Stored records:
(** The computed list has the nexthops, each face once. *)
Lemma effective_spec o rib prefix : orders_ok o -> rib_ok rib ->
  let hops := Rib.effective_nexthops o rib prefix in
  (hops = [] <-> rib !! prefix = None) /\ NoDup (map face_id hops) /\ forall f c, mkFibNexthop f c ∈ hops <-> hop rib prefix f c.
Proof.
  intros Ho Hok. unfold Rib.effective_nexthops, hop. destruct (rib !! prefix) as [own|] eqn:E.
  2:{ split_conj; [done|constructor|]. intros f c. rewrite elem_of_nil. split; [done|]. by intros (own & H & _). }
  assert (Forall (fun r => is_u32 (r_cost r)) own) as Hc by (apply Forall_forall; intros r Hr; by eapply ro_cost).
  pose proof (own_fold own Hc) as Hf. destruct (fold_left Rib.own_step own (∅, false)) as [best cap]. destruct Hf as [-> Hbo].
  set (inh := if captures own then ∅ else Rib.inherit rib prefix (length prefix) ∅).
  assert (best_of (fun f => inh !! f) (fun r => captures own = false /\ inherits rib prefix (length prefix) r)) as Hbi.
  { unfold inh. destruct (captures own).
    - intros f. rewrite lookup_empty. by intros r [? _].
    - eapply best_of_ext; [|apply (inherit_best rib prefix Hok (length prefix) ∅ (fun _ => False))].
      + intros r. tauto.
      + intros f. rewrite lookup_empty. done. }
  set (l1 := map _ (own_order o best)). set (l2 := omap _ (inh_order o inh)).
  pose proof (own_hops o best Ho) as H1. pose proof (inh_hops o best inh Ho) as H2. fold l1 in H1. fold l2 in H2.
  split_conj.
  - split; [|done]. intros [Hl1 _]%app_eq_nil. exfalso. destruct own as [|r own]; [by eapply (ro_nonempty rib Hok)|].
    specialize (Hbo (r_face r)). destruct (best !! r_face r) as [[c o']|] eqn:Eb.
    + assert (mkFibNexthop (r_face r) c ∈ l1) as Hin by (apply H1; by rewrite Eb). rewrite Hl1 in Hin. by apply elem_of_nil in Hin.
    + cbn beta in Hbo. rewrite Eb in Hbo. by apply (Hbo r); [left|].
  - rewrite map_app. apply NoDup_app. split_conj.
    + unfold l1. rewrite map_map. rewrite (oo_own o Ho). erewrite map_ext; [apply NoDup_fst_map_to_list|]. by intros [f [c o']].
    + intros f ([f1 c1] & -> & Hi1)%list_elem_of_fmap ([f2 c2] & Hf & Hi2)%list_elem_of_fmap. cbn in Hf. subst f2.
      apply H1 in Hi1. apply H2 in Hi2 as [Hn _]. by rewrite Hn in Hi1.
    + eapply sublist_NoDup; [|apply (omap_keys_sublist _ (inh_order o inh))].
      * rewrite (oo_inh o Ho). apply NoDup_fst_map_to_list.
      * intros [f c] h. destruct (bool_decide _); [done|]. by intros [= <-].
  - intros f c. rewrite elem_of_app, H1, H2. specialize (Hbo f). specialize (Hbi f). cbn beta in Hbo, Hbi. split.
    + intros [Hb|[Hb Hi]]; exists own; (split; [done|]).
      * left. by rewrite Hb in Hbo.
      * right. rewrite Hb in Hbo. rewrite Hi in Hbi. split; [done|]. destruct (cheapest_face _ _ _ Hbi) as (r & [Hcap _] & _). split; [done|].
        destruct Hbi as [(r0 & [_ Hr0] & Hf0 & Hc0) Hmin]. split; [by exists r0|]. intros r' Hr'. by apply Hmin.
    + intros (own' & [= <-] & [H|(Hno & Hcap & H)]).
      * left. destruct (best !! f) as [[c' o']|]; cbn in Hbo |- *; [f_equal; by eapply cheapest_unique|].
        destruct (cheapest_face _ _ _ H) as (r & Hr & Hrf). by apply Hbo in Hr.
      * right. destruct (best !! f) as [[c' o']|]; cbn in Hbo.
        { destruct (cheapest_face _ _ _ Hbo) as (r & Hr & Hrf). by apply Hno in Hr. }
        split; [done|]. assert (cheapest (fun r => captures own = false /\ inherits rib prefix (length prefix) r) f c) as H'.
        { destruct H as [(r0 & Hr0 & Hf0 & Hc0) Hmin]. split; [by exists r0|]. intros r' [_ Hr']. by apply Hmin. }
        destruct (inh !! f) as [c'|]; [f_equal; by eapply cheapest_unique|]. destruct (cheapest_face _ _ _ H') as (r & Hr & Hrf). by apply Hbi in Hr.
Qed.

---

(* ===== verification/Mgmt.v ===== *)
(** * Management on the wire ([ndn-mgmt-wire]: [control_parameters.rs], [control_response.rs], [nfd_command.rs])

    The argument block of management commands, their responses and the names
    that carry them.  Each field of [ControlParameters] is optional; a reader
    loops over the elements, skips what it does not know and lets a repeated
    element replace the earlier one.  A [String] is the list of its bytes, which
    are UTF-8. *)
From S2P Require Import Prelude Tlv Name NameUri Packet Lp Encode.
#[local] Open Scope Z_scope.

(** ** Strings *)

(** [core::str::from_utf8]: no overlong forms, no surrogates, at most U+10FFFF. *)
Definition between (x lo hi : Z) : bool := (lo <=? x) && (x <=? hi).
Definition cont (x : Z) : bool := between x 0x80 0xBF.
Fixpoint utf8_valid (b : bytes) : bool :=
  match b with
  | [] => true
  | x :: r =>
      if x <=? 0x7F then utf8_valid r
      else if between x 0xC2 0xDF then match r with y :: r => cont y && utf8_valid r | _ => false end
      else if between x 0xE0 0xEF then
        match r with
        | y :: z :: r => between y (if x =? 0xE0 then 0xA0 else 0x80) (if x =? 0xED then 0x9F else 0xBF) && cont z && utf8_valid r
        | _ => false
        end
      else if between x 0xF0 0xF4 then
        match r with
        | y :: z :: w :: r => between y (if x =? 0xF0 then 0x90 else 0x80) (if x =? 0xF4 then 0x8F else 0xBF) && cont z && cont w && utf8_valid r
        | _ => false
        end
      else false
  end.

▸ **Task to carry out**
Counting only lines that hold "Hcap", report how many there are in the records above, as a bare number.

▸ **Response**
2